┌──
Lemma append_empty_r (s : string) : (s ++ EmptyString)%string = s.
Proof. induction s as [|c s IH]; simpl; [reflexivity|]. now rewrite IH. Qed.

Lemma span_app (p : ascii -> bool) (w r : string) :
  forall_str p w = true ->
  match r with EmptyString => true | String c _ => negb (p c) end = true ->
  span p (w ++ r) = (w, r).
Proof.
  intros Hw Hr. induction w as [|c w IH]; simpl.
  - destruct r as [|c r]; [reflexivity|]. simpl. apply negb_true_iff in Hr. now rewrite Hr.
  - simpl in Hw. apply andb_prop in Hw as [H1 H2]. rewrite H1, IH by exact H2. reflexivity.
Qed.

Lemma span_all (p : ascii -> bool) (w : string) :
  forall_str p w = true -> span p w = (w, EmptyString).
Proof. intro H. rewrite <- (append_empty_r w) at 1. now apply span_app. Qed.

Lemma search_hit {A} (f : string -> option A) (s : string) (m : A) :
  f s = Some m -> search f s = Some m.
Proof. intro H. destruct s; simpl; now rewrite H. Qed.

(* ------------------------------------------------------------------ *)
(** ** The claims on [Items.add] *)

(** C8: inserting a text whose right-trimmed form is empty, starts with
    [file://] or is longer than [heavy_paste] returns normally and changes
    nothing: the list, the items file and the number of writes are those
    of before. *)
Theorem add_rejected_noop (cfg : settings) (E : env) (t : string) (w : world) :
  (rstrip t = EmptyString
   \/ String.prefix "file://" (rstrip t) = true
   \/ Z.of_nat (String.length (rstrip t)) > heavy_paste cfg) ->
  add cfg E t w = (Ok tt, w).
Proof.
  intro H. apply add_rejected. unfold accepted.
  destruct H as [H|[H|H]].
  - now rewrite H.
  - rewrite H. now rewrite andb_false_r.
  - replace (Z.of_nat (String.length (rstrip t)) <=? heavy_paste cfg) with false
      by (symmetry; apply Z.leb_gt; lia).
    now rewrite andb_false_r.
Qed.

Lemma add_rejected_noop_witness :
  add default_settings (mkEnv 0 (fun _ => "none"%string) (fun _ => None)) "file://x"
      (mkWorld [] [] 0 [] [])
  = (Ok tt, mkWorld [] [] 0 [] []).
Proof.
  apply add_rejected_noop. right. left. reflexivity.
Defined.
└──
What you need to do - Restate word for word the lines above, beginning with the one that contains "(mkWorld [] [] 0 [] [])" and ending with the last line.

Written response -
      (mkWorld [] [] 0 [] [])
  = (Ok tt, mkWorld [] [] 0 [] []).
Proof.
  apply add_rejected_noop. right. left. reflexivity.
Defined.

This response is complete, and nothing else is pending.